Description of the task
Give again, word for word, every line below from the one that has "match hay with" through the one that has "experience_level : string;", both included, and no others.
START Records for this exercise
(** * Soul_dream backend: the workout-generation flow

    A shallow embedding of [backend/app/ai_modules/workout_generator.py]
    and of the two tables of [backend/app/models.py] it reads and writes.

    Conventions of the embedding.
    - Python [str] is a Rocq [string]: the sequence of the UTF-8 bytes of
      the text.  Python [int] is [Z].
    - A decoded JSON document is a [json] value; a [dict] keeps its keys in
      insertion order, so it is an association list.
    - An exception is a value of [exn]; a handler runs in the monad [M],
      which threads the database and either returns or raises.
    - What the module calls but does not define (the JSON decoder, the ORM
      base class, the storage engine, the inference client) enters as the
      fields of [Collaborators] or as an argument of the operation. *)

From Stdlib Require Import ZArith String Ascii DecimalString List.
From stdpp Require Import base list strings sorting gmap.

Set Warnings "-register-all".

Open Scope Z_scope.

(** ** Text *)

(** The line feed and the double quote, which the prompt template contains. *)
Definition nl : string := String "010"%char EmptyString.
Definition dq : string := String "034"%char EmptyString.

(** [sep.join(xs)] *)
Fixpoint join (sep : string) (xs : list string) : string :=
  match xs with
  | [] => EmptyString
  | [x] => x
  | x :: rest => x +:+ sep +:+ join sep rest
  end.

(** [str(n)] for an [int]. *)
Definition str_int (n : Z) : string := NilZero.string_of_int (Z.to_int n).

(** [needle in hay] for two [str]: [hay] has [needle] as a contiguous part. *)
Fixpoint substringb (needle hay : string) : bool :=
  String.prefix needle hay
  || match hay with
     | EmptyString => false
     | String _ hay' => substringb needle hay'
     end.

(** The same relation, as a decomposition of [hay]. *)
Definition contains (needle hay : string) : Prop :=
  exists pre post, hay = pre +:+ needle +:+ post.

(** ** The request model [WorkoutPrompt] *)

Record WorkoutPrompt := {
  goal : string;
  experience_level : string;
  equipment_available : list string;
  time_available : Z;
  focus_areas : list string;
  injuries : option (list string)
}.

(** ** [format_workout_prompt] *)

(** The replacement field of line 62:
    [', '.join(prompt.injuries) if prompt.injuries else 'Ninguna'].
    [None] and the empty list are the two falsy values of the field. *)
Definition injuries_field (p : WorkoutPrompt) : string :=
  match injuries p with
  | Some (i :: rest) => join ", " (i :: rest)
  | Some [] | None => "Ninguna"
  end.

(** The literal text after the last replacement field: the JSON shape the
    model is asked for.  [{{] and [}}] of the f-string are single braces. *)
Definition prompt_schema : string :=
  nl +:+
  "    " +:+ nl +:+
  "    Por favor, proporciona la rutina en formato JSON con la siguiente estructura:" +:+ nl +:+
  "    {" +:+ nl +:+
  "        " +:+ dq +:+ "name" +:+ dq +:+ ": " +:+ dq +:+ "Nombre de la rutina" +:+ dq +:+ "," +:+ nl +:+
  "        " +:+ dq +:+ "description" +:+ dq +:+ ": " +:+ dq +:+ "Descripción detallada" +:+ dq +:+ "," +:+ nl +:+
  "        " +:+ dq +:+ "exercises" +:+ dq +:+ ": [" +:+ nl +:+
  "            {" +:+ nl +:+
  "                " +:+ dq +:+ "name" +:+ dq +:+ ": " +:+ dq +:+ "Nombre del ejercicio" +:+ dq +:+ "," +:+ nl +:+
  "                " +:+ dq +:+ "sets" +:+ dq +:+ ": número_de_series," +:+ nl +:+
  "                " +:+ dq +:+ "reps" +:+ dq +:+ ": " +:+ dq +:+ "rango_de_repeticiones" +:+ dq +:+ "," +:+ nl +:+
  "                " +:+ dq +:+ "rest" +:+ dq +:+ ": " +:+ dq +:+ "tiempo_de_descanso" +:+ dq +:+ "," +:+ nl +:+
  "                " +:+ dq +:+ "notes" +:+ dq +:+ ": " +:+ dq +:+ "notas_técnicas" +:+ dq +:+ nl +:+
  "            }" +:+ nl +:+
  "        ]," +:+ nl +:+
  "        " +:+ dq +:+ "tips" +:+ dq +:+ ": [" +:+ dq +:+ "consejos_importantes" +:+ dq +:+ "]," +:+ nl +:+
  "        " +:+ dq +:+ "progression" +:+ dq +:+ ": [" +:+ dq +:+ "sugerencias_de_progresión" +:+ dq +:+ "]" +:+ nl +:+
  "    }" +:+ nl +:+
  "    ".

(** Lines 56-80: one f-string, its replacement fields in source order. *)
Definition format_workout_prompt (prompt : WorkoutPrompt) : string :=
  "Genera una rutina de entrenamiento detallada con las siguientes especificaciones:    " +:+ nl +:+
  "    - Objetivo: " +:+ goal prompt +:+ nl +:+
  "    - Nivel de experiencia: " +:+ experience_level prompt +:+ nl +:+
  "    - Equipo disponible: " +:+ join ", " (equipment_available prompt) +:+ nl +:+
  "    - Tiempo disponible: " +:+ str_int (time_available prompt) +:+ " minutos" +:+ nl +:+
  "    - Áreas de enfoque: " +:+ join ", " (focus_areas prompt) +:+ nl +:+
  "    - Lesiones/Limitaciones: " +:+ injuries_field prompt +:+
  prompt_schema.

(** ** Decoded JSON documents *)

(** What [json.loads] returns: [dict], [list], [str], [int], [float],
    [True]/[False] and [None].  A [dict] lists its members in insertion
    order, each key once.  A [float] (here, and for [duration] and
    [temperature] below) is kept as the text of its literal: no operation
    of this module computes with one. *)
Inductive json :=
| JNull
| JBool (b : bool)
| JInt (n : Z)
| JFloat (literal : string)
| JString (s : string)
| JArray (items : list json)
| JObject (members : list (string * json)).

Definition dict := list (string * json).

(** [k in d] and [d.get(k)] for a [dict]. *)
Definition dict_has (k : string) (d : dict) : bool :=
  existsb (fun kv => String.eqb k kv.1) d.

Definition dict_get (k : string) (d : dict) : option json :=
  snd <$> find (fun kv => String.eqb k kv.1) d.

(** [d[k] = v]: a present key keeps its position, a new key goes last. *)
Fixpoint dict_set (k : string) (v : json) (d : dict) : dict :=
  match d with
  | [] => [(k, v)]
  | (k', v') :: rest =>
      if String.eqb k k' then (k, v) :: rest else (k', v') :: dict_set k v rest
  end.

(** ** Exceptions and outcomes *)

(** The exception classes this module raises, catches or lets through.
    [Other cls msg] is any further subclass of [Exception] (an error of the
    inference client or of the storage layer). *)
Inductive exn :=
| JSONDecodeError (msg : string)
| ValueError (msg : string)
| TypeError (msg : string)
| HTTPException (status_code : Z) (detail : string)
| Other (cls msg : string).

Inductive outcome (A : Type) :=
| Return (a : A)
| Raise (e : exn).
Arguments Return {A} a.
Arguments Raise {A} e.

#[export] Instance outcome_ret : MRet outcome := @Return.
#[export] Instance outcome_bind : MBind outcome := fun A B f m =>
  match m with
  | Return a => f a
  | Raise e => Raise e
  end.

(** ** The tables of [models.py] *)

Module User.
(** Of [User] the handlers read the primary key only. *)
Record t := mk { id : Z }.
End User.

Module WorkoutRoutine.
(** A row of [workout_routines].  The five data columns hold whatever
    value the constructor was given: nothing in the module converts them. *)
Record t := mk {
  id : Z;
  user_id : Z;
  name : json;
  description : json;
  exercises : json;
  tips : json;
  progression : json;
  created_at : Z;
  updated_at : option Z
}.

(** The names [hasattr(WorkoutRoutine, k)] finds in the class body. *)
Definition declared : list string :=
  ["__tablename__"; "id"; "user_id"; "name"; "description"; "exercises";
   "tips"; "progression"; "created_at"; "updated_at"; "user"; "workout_logs"].

(** The columns that carry the generated plan. *)
Definition data_columns : list string :=
  ["name"; "description"; "exercises"; "tips"; "progression"].
End WorkoutRoutine.

Module WorkoutLogCreate.
(** The body of [POST /log]. *)
Record t := mk {
  routine_id : Z;
  completed_exercises : list dict;
  notes : option string;
  duration : string
}.
End WorkoutLogCreate.

Module WorkoutLog.
(** A row of [workout_logs]. *)
Record t := mk {
  id : Z;
  user_id : Z;
  routine_id : Z;
  completed_exercises : list dict;
  notes : option string;
  duration : string;
  created_at : Z
}.
End WorkoutLog.

(** The committed content of the two tables, oldest insertion first.  A
    row has the [created_at] the server gave it at insertion. *)
Record Db := {
  routines : list WorkoutRoutine.t;
  logs : list WorkoutLog.t
}.

(** The transient instance [WorkoutRoutine(user_id=..., **kwargs)]: the
    owner and the keyword arguments the declarative constructor has set. *)
Record RoutineObject := {
  o_user_id : Z;
  o_kwargs : dict
}.

(** [WorkoutLog(user_id=..., **log.dict())]. *)
Record LogObject := {
  l_user_id : Z;
  l_fields : WorkoutLogCreate.t
}.

Inductive Write :=
| WriteRoutine (o : RoutineObject)
| WriteLog (l : LogObject).

(** ** The request sent to the inference provider (lines 96-110) *)

Record Message := { role : string; content : string }.

Record CompletionRequest := {
  model : string;
  messages : list Message;
  temperature : string;
  max_tokens : Z
}.

(** ** Handlers: state and exceptions *)

(** A computation over the database that returns or raises. *)
Definition M (A : Type) : Type := Db -> outcome A * Db.

#[export] Instance M_ret : MRet M := fun A a db => (Return a, db).
#[export] Instance M_bind : MBind M := fun A B f m db =>
  match m db with
  | (Return a, db') => f a db'
  | (Raise e, db') => (Raise e, db')
  end.

Definition raise {A} (e : exn) : M A := fun db => (Raise e, db).

Definition lift {A} (r : outcome A) : M A := fun db => (r, db).

(** [try: body / except <classes>: handler].  [handler e] is [None] when
    no [except] clause matches the class of [e], which then propagates. *)
Definition try_except {A} (body : M A) (handler : exn -> option (M A)) : M A :=
  fun db =>
    match body db with
    | (Return a, db') => (Return a, db')
    | (Raise e, db') =>
        match handler e with
        | Some h => h db'
        | None => (Raise e, db')
        end
    end.

(** ** What the module calls but does not define *)

Class Collaborators := {
  (** [json.loads] on a [str]: the decoded document, or the exception it
      raises -- a [JSONDecodeError] where the text breaks the grammar, and
      whatever else the decoder raises on a text (a [RecursionError] when
      the nesting exceeds the recursion limit). *)
  json_loads : string -> outcome json;
  (** [str(e)] for an [HTTPException] (it depends on the framework version). *)
  str_HTTPException : Z -> string -> string;
  (** [hasattr] for the names the class inherits from the ORM [Base]. *)
  inherited_attribute : string -> bool;
  (** [await client.chat.completions.create(...)] followed by
      [response.choices[0].message.content]: the text of the completion
      ([None] when the message has no content), or the exception raised. *)
  chat_completion : CompletionRequest -> outcome (option string);
  (** The storage layer refusing a write at [db.commit()]: constraint
      violation, value it cannot bind, connection loss. *)
  storage_error : Db -> Write -> option exn;
  (** [db.add], [db.commit], [db.refresh] for an instance that was given an
      explicit value for an attribute the ORM manages (primary key,
      timestamps, relationships, inherited names): not modelled. *)
  flush_managed : Z -> RoutineObject -> M WorkoutRoutine.t
}.

(** ** The validation of lines 117-123 *)

(** The class name Python prints for a decoded value. *)
Definition py_type_name (v : json) : string :=
  match v with
  | JNull => "NoneType"
  | JBool _ => "bool"
  | JInt _ => "int"
  | JFloat _ => "float"
  | JString _ => "str"
  | JArray _ => "list"
  | JObject _ => "dict"
  end.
END Records for this exercise
Finished task
  || match hay with
     | EmptyString => false
     | String _ hay' => substringb needle hay'
     end.

(** The same relation, as a decomposition of [hay]. *)
Definition contains (needle hay : string) : Prop :=
  exists pre post, hay = pre +:+ needle +:+ post.

(** ** The request model [WorkoutPrompt] *)

Record WorkoutPrompt := {
  goal : string;
  experience_level : string;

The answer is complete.